Atmospheric nitrogen (N) deposition has a significant influence on soil organic carbon (SOC) accumulation in forest ecosystems. Microbial residues, as by-products of microbial anabolism, account for a significant fraction of soil C pools. However, how N deposition affects the accumulation of soil microbial residues in different forest biomes remains unclear. Here, we investigated the effects of six/seven-year N additions on microbial residues (amino sugar biomarkers) in eight forests from tropical to boreal zone in eastern China.
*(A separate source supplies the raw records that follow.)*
(* ===== verification/StatePlugin.v ===== *)
(** The reference state backend (src/plugins/state/inmemory-go): the key grammar, the
    revisioned store with compare-and-set and create-if-absent, and the change log that
    watches replay. *)
From S2P Require Import Prelude Lease StateLease.

(** ** The key grammar *)

Definition maxKeyBytes : Z := 512.

Definition byte_in (lo hi : nat) (a : ascii) : bool := (lo <=? nat_of_ascii a)%nat && (nat_of_ascii a <=? hi)%nat.
Definition cont (a : ascii) : bool := byte_in 128 191 a.

(** [utf8.ValidString]. *)
Fixpoint ValidString (s : string) : bool :=
  match s with
  | "" => true
  | String a s1 =>
      if byte_in 0 127 a then ValidString s1
      else match s1 with
           | "" => false
           | String b s2 =>
               if byte_in 194 223 a then cont b && ValidString s2
               else match s2 with
                    | "" => false
                    | String c s3 =>
                        if byte_in 224 239 a then
                          (if byte_in 224 224 a then byte_in 160 191 b
                           else if byte_in 237 237 a then byte_in 128 159 b else cont b) &&
                          cont c && ValidString s3
                        else match s3 with
                             | "" => false
                             | String d s4 =>
                                 byte_in 240 244 a &&
                                 (if byte_in 240 240 a then byte_in 144 191 b
                                  else if byte_in 244 244 a then byte_in 128 143 b else cont b) &&
                                 cont c && cont d && ValidString s4
                             end
                    end
           end
  end.

Definition backslash_dots : string := ".." +:+ bytes [92%nat].

Definition validateKey (s : string) (allowEmpty : bool) : option error :=
  if decide (s = "") then
    if allowEmpty then None else Some (Status InvalidArgument "key is required" [])
  else if maxKeyBytes <? len s then Some (Status InvalidArgument "key exceeds %d bytes" [itoa maxKeyBytes])
  else if negb (ValidString s) then Some (Status InvalidArgument "key is not valid UTF-8" [])
  else if negb (str_forall (fun c => negb (nat_of_ascii c <? 32)%nat) s) then
    Some (Status InvalidArgument "key contains a control character" [])
  else if Contains s "../" || Contains s backslash_dots then
    Some (Status InvalidArgument "key contains a path-traversal sequence" [])
  else if existsb (fun comp => bool_decide (comp = "." \/ comp = "..")) (Split "/" s) then
    Some (Status InvalidArgument "key contains a '.' or '..' path component" [])
  else None.

(** ** The store *)

Record entry := mkEntry { e_value : string; e_revision : Z }.
Record changeEvent := mkChange { ce_key : string; ce_value : string; ce_revision : Z }.
Record store := mkState { st_data : gmap string entry; st_log : list changeEvent; st_rev : Z }.
Definition newStore : store := mkState ∅ [] 0.

Definition store_get (s : store) (key : string) : bool * string * Z :=
  match st_data s !! key with
  | None => (false, "", 0)
  | Some e => (true, e_value e, e_revision e)
  end.

(** The write both operations end in. *)
Definition commit (s : store) (key value : string) : store :=
  let rev := wrap64 (st_rev s + 1) in
  mkState (<[key := mkEntry value rev]> (st_data s)) (st_log s ++ [mkChange key value rev]) rev.

Definition store_put (s : store) (key value : string) (ifRev : Z) : bool * Z * store :=
  let cur := default (mkEntry "" 0) (st_data s !! key) in
  if (0 <? ifRev) && negb (e_revision cur =? ifRev) then (false, e_revision cur, s)
  else let s := commit s key value in (true, st_rev s, s).
(** The name and manifest path to record: given, or read from the image or the manifest. *)
Definition add_manifest (fs : files) (dir name : string) (o : addOptions) : result (string * string) * files :=
  let '(r, fs) :=
    if decide (ao_manifest o = "" /\ ao_image o <> "") then
      match ensureImagePresent (ao_image o) with
      | Some e => (Err e, fs)
      | None =>
          match readStampedManifest (ao_image o) with
          | Err e => (Err (Wrap "%s: %w (pass --manifest, or `rat plugin pack` the image to stamp one in)" [ao_image o] e), fs)
          | Ok (m, raw) =>
              let name := if decide (name = "") then name_of m else name in
              match write_manifest fs dir name raw with
              | Err e => (Err e, fs)
              | Ok fs => (Ok (name, manifest_rel name), fs)
              end
          end
      end
    else (Ok (name, ao_manifest o), fs) in
  match r with
  | Err e => (Err e, fs)
  | Ok (name, manifest) =>
      let r := if decide (name = "" /\ manifest <> "") then
                 match Load yaml_Manifest (os_ReadFile fs) (absPath cwd manifest) with
                 | Err e => Err (Wrap "read --manifest %s: %w" [manifest] e)
                 | Ok m => Ok (name_of m)
                 end
               else Ok name in
      match r with
      | Err e => (Err e, fs)
      | Ok name =>
          if decide (name = "") then
            (Err (Errorf "usage: rat add [<name>] --manifest <path> [--image <ref>]  (or `rat add --image <packed-ref>` to read the stamped manifest)" []), fs)
          else if decide (manifest = "") then
            (Err (Errorf "--manifest <path> required (or pass --image a packed image whose manifest is stamped in)" []), fs)
          else (Ok (name, manifest), fs)
      end
  end.

Definition cut_env (kv : string) : result (string * string) :=
  let '(k, v, ok) := Cut "=" kv in
  if ok : bool then Ok (k, v) else Err (Errorf "--env %q must be KEY=VALUE" [kv]).

(** Append the block, unless the name is taken. *)
Definition record_plugin (fs : files) (tomlPath name manifest : string) (o : addOptions) : result files :=
  let? rt := parseProject fs tomlPath in
  if contains (names rt) name then Err (Errorf "plugin %q is already in %s" [name; projectFile])
  else
    let? envs := result_map cut_env (ao_env o) in
    match os_Append fs tomlPath (plugin_block quote_unicode name (ao_image o) manifest (ao_isolation o) envs) with
    | Err e => Err (Wrap "open %s: %w" [projectFile] e)
    | Ok fs => Ok fs
    end.

(** [rat add] without [--with-deps], up to its report. *)
Definition runAdd (fs : files) (tomlPath dir name : string) (o : addOptions) : option error * files :=
  match add_manifest fs dir name o with
  | (Err e, fs) => (Some e, fs)
  | (Ok (name, manifest), fs) =>
      match record_plugin fs tomlPath name manifest o with
      | Err e => (Some e, fs)
      | Ok fs => (None, fs)
      end
  end.

(** *** Removing *)

Definition managedManifest (dir abs : string) : bool :=
  match Rel (filepath_Join [dir; "manifests"]) abs with
  | Ok rel => negb (bool_decide (rel = ".")) && negb (HasPrefix rel "..")
  | Err _ => false
  end.

Definition removePluginBlock (fs : files) (tomlPath name : string) : result files :=
  let? d := os_ReadFile fs tomlPath in
  match remove_block d name with
  | Some kept => os_WriteFile fs tomlPath kept
  | None => Err (Errorf "could not locate the [[plugin]] block for %q in %s" [name; projectFile])
  end.

Definition delete_managed (fs : files) (dir manifestRel : string) : files :=
  let abs := if IsAbs manifestRel then manifestRel else filepath_Join [dir; manifestRel] in
  if managedManifest dir abs && writable abs then delete abs fs else fs.

Definition runRemove (fs : files) (tomlPath dir name : string) (keepManifest : bool) : option error * files :=
  if decide (name = "") then (Some (Errorf "usage: rat remove <name> [--keep-manifest] [--no-live]" []), fs)
  else
    match parseProject fs tomlPath with
    | Err e => (Some e, fs)
    | Ok rt =>
        match List.find (fun p => bool_decide (tp_Name p = name)) (rt_Plugins rt) with
        | None => (Some (Errorf "plugin %q is not in %s (`rat list` to see what is)" [name; projectFile]), fs)
        | Some p =>
            match removePluginBlock fs tomlPath name with
            | Err e => (Some e, fs)
            | Ok fs =>
                (None, if negb keepManifest && negb (bool_decide (tp_Manifest p = ""))
                       then delete_managed fs dir (tp_Manifest p) else fs)
            end
        end
    end.

(** *** Resolving *)

(** [Ok false]: a plugin of that name is already there. *)
Definition addMarketEntry (fs : files) (tomlPath dir : string) (e : marketEntry) : result bool * files :=
  match parseProject fs tomlPath with
  | Err err => (Err err, fs)
  | Ok rt =>
      if contains (names rt) (e_Name e) then (Ok false, fs)
      else
        match write_manifest fs dir (e_Name e) (synthManifest quote_unicode e) with
        | Err err => (Err err, fs)
        | Ok fs =>
            match os_Append fs tomlPath
                    (plugin_block quote_unicode (e_Name e) (e_Image e) (manifest_rel (e_Name e)) "i9" []) with
            | Err err => (Err err, fs)
            | Ok fs => (Ok true, fs)
            end
        end
  end.

(** One round over the missing dependencies; the boolean is [progress]. *)
Fixpoint resolve_round (entries : list marketEntry) (requireSigned : bool) (tomlPath dir : string)
    (progress : bool) (miss : list missingDep) (fs : files) : result bool * files :=
  match miss with
  | [] => (Ok progress, fs)
  | d :: miss =>
      match providerFor entries (dep_Capability d) with
      | None => resolve_round entries requireSigned tomlPath dir progress miss fs
      | Some e =>
          if requireSigned && negb (verified e)
          then resolve_round entries requireSigned tomlPath dir progress miss fs
          else match addMarketEntry fs tomlPath dir e with
               | (Err err, fs) => (Err err, fs)
               | (Ok added, fs) =>
                   resolve_round entries requireSigned tomlPath dir (progress || added) miss fs
               end
      end
  end.

(** [None]: out of fuel.  [Ok miss] is what it leaves unsatisfied. *)
Fixpoint resolveWithDeps (fuel : nat) (entries : list marketEntry) (requireSigned : bool)
    (tomlPath dir : string) (fs : files) : option (result (list missingDep) * files) :=
  match fuel with
  | O => None
  | S n =>
      match LoadProject fs tomlPath with
      | Err e => Some (Err e, fs)
      | Ok pl =>
          let miss := unsatisfiedRequires (manifestsOf pl) in
          if decide (miss = []) then Some (Ok [], fs)
          else match resolve_round entries requireSigned tomlPath dir false miss fs with
               | (Err e, fs) => Some (Err e, fs)
               | (Ok false, fs) => Some (Ok miss, fs)
               | (Ok true, fs) => resolveWithDeps n entries requireSigned tomlPath dir fs
               end
      end
  end.
Definition kind_String (k : kind) : string :=
  match k with
  | BoolKind => "bool" | EnumKind => "enum" | Int32Kind => "int32" | Sint32Kind => "sint32"
  | Uint32Kind => "uint32" | Int64Kind => "int64" | Sint64Kind => "sint64" | Uint64Kind => "uint64"
  | Sfixed32Kind => "sfixed32" | Fixed32Kind => "fixed32" | FloatKind => "float"
  | Sfixed64Kind => "sfixed64" | Fixed64Kind => "fixed64" | DoubleKind => "double"
  | StringKind => "string" | BytesKind => "bytes" | MessageKind => "message" | GroupKind => "group"
  end.

(** A field: its name, its kind, whether it is repeated (a list or a map), and the name of
    its message type when it has one. *)
Record FieldDescriptor := mkField {
  fd_Name : string;
  fd_Kind : kind;
  fd_List : bool;
  fd_Message : string;
}.

Section Linked.
Context (linked : list Rpc).
(** The fields of a message type. *)
Context (fields_of : string -> list FieldDescriptor).

Definition resolveMethod (capURI : string) : result Rpc :=
  match List.find (fun m => bool_decide (rpc_Capability m = capURI)) linked with
  | Some m => Ok m
  | None => Err (Errorf "capability %q not declared by any linked axis" [capURI])
  end.

(** Is the axis among [linkedAxes]? *)
Definition linkedAxes (axis : string) : bool :=
  existsb (fun m => negb (bool_decide (rpc_Capability m = "")) &&
                    bool_decide (capAxisOf (rpc_Capability m) = axis)) linked && negb (bool_decide (axis = "")).
Lemma scan_render args vs values :
  writable_args args vs -> scan_tail (render_args args vs) values = (flags_of args vs values, positionals_of args vs).
Proof.
  revert vs values. induction args as [|a args IH]; intros [|v vs] values; simpl; try done.
  intros [Ha Hw]. destruct v as [v|]; cbn [render_arg].
  - destruct (arg_Positional a); [cbn [scan_tail app]; by rw Ha IH|]. cbn [app].
    rewrite scan_flag; [by apply IH|done].
  - rw IH //. by destruct (arg_Positional a).
Qed.

Lemma flags_of_other args vs values n : n ∉ flag_names args -> flags_of args vs values !! n = values !! n.
Proof.
  revert vs values. induction args as [|a args IH]; intros [|v vs] values Hn; simpl; try done.
  unfold flag_names in Hn. simpl in Hn. destruct (arg_Positional a); simpl in Hn; [by destruct v; apply IH|].
  apply not_elem_of_cons in Hn as [Hne Hn]. rw IH //. destruct v; [|done]. by rw lookup_insert_ne.
Qed.

(** Reading a rendered line back argument by argument. *)
Lemma raws_render args vs values :
  writable_args args vs -> NoDup (flag_names args) ->
  (forall n, n ∈ flag_names args -> values !! n = None) ->
  raws (flags_of args vs values) (positionals_of args vs) args = zip_with effective args vs.
Proof.
  intros Hw Hnd Hv.
  enough (forall fl, (forall n, n ∈ flag_names args -> fl !! n = flags_of args vs values !! n) ->
    raws fl (positionals_of args vs) args = zip_with effective args vs) as Hx by by apply Hx.
  intros fl. revert vs values fl Hw Hnd Hv.
  induction args as [|a args IH]; intros [|v vs] values fl; simpl; try done.
  intros [Ha Hw] Hnd Hv Hfl. unfold flag_names in *. unfold raw_value. simpl in *.
  destruct (arg_Positional a) eqn:Ep; simpl in *.
  - destruct v as [v|]; simpl.
    + f_equal. by apply (IH vs values).
    + assert (positionals_of args vs = []) as E.
      { clear -Ha. induction Ha as [|b w args vs Hb _ IH]; [done|]. simpl. rw IH app_nil_r.
        destruct (arg_Positional b); [by rw Hb|done]. }
      rw E /=. f_equal. rw -E. by apply (IH vs values).
  - apply NoDup_cons in Hnd as [Hn Hnd]. f_equal.
    + rw Hfl; [|left]. rw flags_of_other //. destruct v; [by rw lookup_insert_eq|]. rw Hv; [done|left].
    + apply (IH vs (match v with Some v => <[arg_Name a := v]> values | None => values end)); [done..| |].
      * intros n Hin. destruct v; [rw lookup_insert_ne; [|by intros E; rw E in Hn]|]; apply Hv; by right.
      * intros n Hin. apply Hfl. by right.
Qed.

(** C34: Typing the values of a command's arguments gives a request that holds exactly them.
    For a command whose arguments name distinct fields and whose flags have distinct names,
    take the line that gives each argument the value chosen for it, as [--name=value] or as a
    bare positional, or leaves it out (the flag names hold no equals sign, no positional value
    looks like a flag, none is skipped before one that is given).  If every value, given or
    the manifest's default, fits its field (the path leads through messages to a field that is
    not repeated; a string or bytes field takes any text, a boolean one of six spellings each
    way, a signed integer decimal digits within its width, a double what ParseFloat reads),
    and what is left out without a default is optional, the line is bound.  And whenever it is bound,
    each of those values sits at its field, typed as said, the field of an optional
    argument left out is not set, and nothing else is. *)
Theorem bindArgs_roundtrip (md : string) (c : Command) (vs : list (option string)) :
  NoDup (arg_Field <$> cmd_Args c) -> NoDup (flag_names (cmd_Args c)) -> writable_args (cmd_Args c) vs ->
  match bindArgs md c (render_args (cmd_Args c) vs) with
  | Some (Ok m) =>
      Forall2 (bound md m) (cmd_Args c) (zip_with effective (cmd_Args c) vs) /\
      forall p, p ∉ (fun a => Split "." (arg_Field a)) <$> cmd_Args c -> leaves m !! p = None
  | _ => ~ Forall2 (fitting md) (cmd_Args c) (zip_with effective (cmd_Args c) vs)
  end.
Proof.
  intros Hf Hn Hw. unfold bindArgs. rw scan_render //.
  rewrite -(raws_render (cmd_Args c) vs ∅) //.
  pose proof (bind_from_fitting md (cmd_Name c) (flags_of (cmd_Args c) vs ∅) (positionals_of (cmd_Args c) vs) (cmd_Args c) (mkMsg ∅ ∅)) as Hfit.
  destruct (bind_from _ _ _ _ _ _) as [[m|e]|] eqn:Hb; [|by intros [m Hm]%Hfit..].
  apply bind_from_ok in Hb as [Hb Ho]; [|by apply paths_distinct|by apply Forall_forall; intros; apply lookup_empty].
  split; [done|]. intros p Hp. rewrite (Ho p Hp). apply lookup_empty.
Qed.

(** *** A checked command *)

(** The words of [tail] that give an argument a value: for a positional, a word that is not a
    flag; for a flag, the rest of a word [--name=value], or the word after [--name]. *)
Definition typed (tail : list string) (a : CommandArg) (raw : string) : Prop :=
  if arg_Positional a then raw ∈ tail /\ HasPrefix raw "--" = false
  else ("--" +:+ arg_Name a +:+ "=" +:+ raw) ∈ tail \/
       exists before after, tail = before ++ ("--" +:+ arg_Name a) :: raw :: after.
Definition given (tail : list string) (a : CommandArg) (raw : string) : Prop :=
  typed tail a raw \/ (arg_Default a = raw /\ raw <> "").

Definition missing_required (c : Command) (e : error) : Prop :=
  exists a, a ∈ cmd_Args c /\ arg_Required a = true /\ arg_Default a = "" /\
    e = Errorf "command %q: missing required arg %q" [cmd_Name c; arg_Name a].
Definition bad_value (md : string) (c : Command) (tail : list string) (e : error) : Prop :=
  exists a raw fd err, a ∈ cmd_Args c /\ given tail a raw /\ field_at md (path_of a) = Some fd /\ unfit fd raw err /\
    e = Wrap "command %q arg %q: %w" [cmd_Name c; arg_Name a] err.
Definition met (md : string) (tail : list string) (a : CommandArg) : Prop :=
  arg_Required a = false \/
  exists raw fd v, given tail a raw /\ field_at md (path_of a) = Some fd /\ held fd raw v.

(** What the scan of the tail makes of it: flags typed on it, and its words that are not flags. *)
Lemma scan_tail_typed tail before values :
  (forall a v, arg_Positional a = false -> values !! arg_Name a = Some v -> typed (before ++ tail) a v) ->
  (forall a v, arg_Positional a = false -> (scan_tail tail values).1 !! arg_Name a = Some v -> typed (before ++ tail) a v) /\
  Forall (fun w => w ∈ tail /\ HasPrefix w "--" = false) (scan_tail tail values).2.
Proof.
  clear.
  remember (length tail) as n eqn:Hlen. assert (length tail <= n)%nat as Hn by lia. clear Hlen.
  revert tail before values Hn. induction n as [|n IH]; intros [|t more] before values Hn Hv; cbn [scan_tail]; simpl in Hn;
    try (by split); [lia|].
  destruct (HasPrefix t "--") eqn:Ep.
  - apply HasPrefix_true in Ep as [name ->]. replace (TrimPrefix _ _) with name by (symmetry; unfold TrimPrefix; rewrite HasPrefix_app; apply str_drop_app).
    destruct (Cut "=" name) as [[k v] eq] eqn:Ec.
    destruct eq.
    + apply Cut_spec in Ec as [-> _]. specialize (IH more (before ++ ["--" +:+ k +:+ String "=" v]) (<[k := v]> values) ltac:(lia)).
      rewrite -app_assoc in IH. destruct IH as [H1 H2].
      { intros a w Ha [[E1 E2]|[_ Hw]]%lookup_insert_Some; [|by apply Hv]. unfold typed. rewrite Ha -E1 -E2. left. set_solver. }
      split; [done|]. eapply Forall_impl; [exact H2|]. intros w [? ?]. split; [by right|done].
    + destruct more as [|v' more']; [by split|]. simpl in Hn.
      specialize (IH more' (before ++ ["--" +:+ name; v']) (<[name := v']> values) ltac:(lia)).
      rewrite -app_assoc in IH. destruct IH as [H1 H2].
      { intros a w Ha [[E1 E2]|[_ Hw]]%lookup_insert_Some; [|by apply Hv]. unfold typed. rewrite Ha -E1 -E2. right. by exists before, more'. }
      split; [done|]. eapply Forall_impl; [exact H2|]. intros w [? ?]. split; [by do 2 right|done].
  - specialize (IH more (before ++ [t]) values ltac:(lia)). rewrite -app_assoc in IH. specialize (IH Hv) as [H1 H2].
    destruct (scan_tail more values) as [vs ps]. simpl in *. split; [done|]. constructor; [by split; [left|]|].
    eapply Forall_impl; [exact H2|]. intros w [? ?]. split; [by right|done].
Qed.

(** What an argument reads is what was typed for it, or its default. *)
Lemma raw_value_given tail values positionals a :
  (forall a v, arg_Positional a = false -> values !! arg_Name a = Some v -> typed tail a v) ->
  Forall (fun w => w ∈ tail /\ HasPrefix w "--" = false) positionals ->
  Forall (fun w => w ∈ tail /\ HasPrefix w "--" = false) (raw_value values positionals a).2 /\
  match (raw_value values positionals a).1 with Some raw => given tail a raw | None => arg_Default a = "" end.
Proof.
  clear.
  intros Hv Hp. unfold raw_value. destruct (arg_Positional a) eqn:Ea.
  - destruct positionals as [|p ps]; simpl; [split; [done|]; case_decide; [done|by right]|].
    apply Forall_cons in Hp as [Hp Hps]. split; [done|]. left. unfold typed. by rewrite Ea.
  - destruct (values !! arg_Name a) as [v|] eqn:Ev; simpl; [split; [done|]; left; by apply Hv|].
    split; [done|]. case_decide; [done|by right].
Qed.

Lemma bind_from_checked md c tail values positionals args m :
  args ⊆ cmd_Args c -> Forall (fun a => fieldPathExists fields_of md (arg_Field a) = true) args ->
  (forall a v, arg_Positional a = false -> values !! arg_Name a = Some v -> typed tail a v) ->
  Forall (fun w => w ∈ tail /\ HasPrefix w "--" = false) positionals ->
  match bind_from md (cmd_Name c) values positionals args m with
  | Some (Ok _) => Forall (met md tail) args
  | Some (Err e) => missing_required c e \/ bad_value md c tail e
  | None => exists a, a ∈ cmd_Args c /\ repeated_on md (path_of a) = true
  end.
Proof.
  intros Hsub Hp Hv. revert positionals m Hsub Hp. induction args as [|a args IH]; intros positionals m Hsub Hp Hpos; simpl; [done|].
  apply Forall_cons in Hp as [Ha Hp].
  assert (a ∈ cmd_Args c) as Hin by (apply Hsub; left).
  assert (args ⊆ cmd_Args c) as Hs by (intros x Hx; apply Hsub; by right).
  pose proof (raw_value_given tail values positionals a Hv Hpos) as Hraw.
  destruct (raw_value values positionals a) as [[raw|] ps] eqn:Er; simpl in Hraw; destruct Hraw as [Hps Hraw].
  - pose proof (set_path_exists (arg_Field a) md [] (path_of a) raw m (path_of_not_nil a) Ha) as Hx.
    unfold setFieldPath. fold (path_of a).
    destruct (set_path _ _ _ _ _ _) as [[m1|e]|] eqn:Es; simpl; [| |by exists a].
    + apply set_path_ok in Es as (fd & v & Hf & Hc & _); [|apply path_of_not_nil].
      pose proof (coerce_held fd raw) as Hh. rewrite Hc in Hh.
      specialize (IH ps m1 Hs Hp Hps). destruct (bind_from _ _ _ _ _ _) as [[]|]; [|done..].
      constructor; [|done]. right. by exists raw, fd, v.
    + destruct Hx as (fd & Hfd & Hc). right. exists a, raw, fd, e. pose proof (coerce_held fd raw) as Hh. by rewrite Hc in Hh.
  - destruct (arg_Required a) eqn:Eq; [left; by exists a|].
    specialize (IH ps m Hs Hp Hps). destruct (bind_from _ _ _ _ _ _) as [[]|]; [|done..].
    constructor; [by left|done].
Qed.

End Binding.

(** ** Integers *)

Lemma pretty_N_char_digit x : (x < 10)%N ->
  is_digit (pretty_N_char x) = true /\ Z.of_nat (nat_of_ascii (pretty_N_char x)) - 48 = Z.of_N x.
Proof. intros Hx. do 10 (destruct x as [|x] using N.peano_ind; [by vm_compute|clear IHx]). lia. Qed.

Lemma parse_digits_go whole maxVal x s : 0 <= maxVal ->
  parse_digits whole maxVal 0 (pretty_N_go x s) =
  if maxVal <? Z.of_N x then Err (errRange whole) else parse_digits whole maxVal (Z.of_N x) s.
Proof.
  intros Hm. revert s. induction (N.lt_wf_0 x) as [x _ IH]; intros s.
  destruct (decide (x = 0%N)) as [->|Hx]; [by rw pretty_N_go_0 (proj2 (Z.ltb_ge maxVal (Z.of_N 0)) Hm)|].
  rw pretty_N_go_step; [|lia]. rw IH; [|apply N.div_lt; lia]. cbn [parse_digits].
  pose proof (N.mod_lt x 10 ltac:(lia)) as Hlt. destruct (pretty_N_char_digit _ Hlt) as [-> ->].
  pose proof (N.div_mod x 10 ltac:(lia)) as Hd.
  assert (10 * Z.of_N (x / 10) + Z.of_N (x mod 10) = Z.of_N x) as -> by lia.
  destruct (maxVal <? Z.of_N (x / 10)) eqn:E1; [|done].
  apply Z.ltb_lt in E1. destruct (maxVal <? Z.of_N x) eqn:E2; [done|]. apply Z.ltb_ge in E2.
  pose proof (N.div_lt x 10 ltac:(lia) ltac:(lia)). exfalso. lia.
Qed.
Our results showed a minor change in the soil microbial residue concentrations but a significant change in the contribution of microbial residue-C to SOC after N addition. The contribution of fungal residue-C to SOC decreased under low N addition (50 kg N ha−1 yr−1) in the tropical secondary forest (−19%), but increased under high N addition (100 kg N ha−1 yr−1) in the temperate Korean pine mixed forest (+21%). The contribution of bacterial residue-C to SOC increased under the high N addition in the subtropical Castanopsis carlesii forest (+26%) and under the low N addition in the temperate birch forest (+38%), respectively. The responses of microbial residue-C in SOC to N addition depended on the changes in soil total N concentration and fungi to bacteria ratio under N addition and climate. Taken together, these findings provide the experimental evidence that N addition diversely regulates the formation and composition of microbial-derived C in SOC in forest ecosystems. [Display omitted] •Soil microbial residues in forests showed minor changes under N addition.•Microbial residue C in SOC increased under N addition in a subtropical forest.•Bacterial residue C in SOC was increased by N addition in subtropical and temperate forests.•Response of microbial derived C in SOC depended on soil N, fungi/bacteria and climate. Nitrogen additions showed a minor effect on microbial residues, but significantly changed the contribution of microbial residue carbon to soil organic carbon in forests.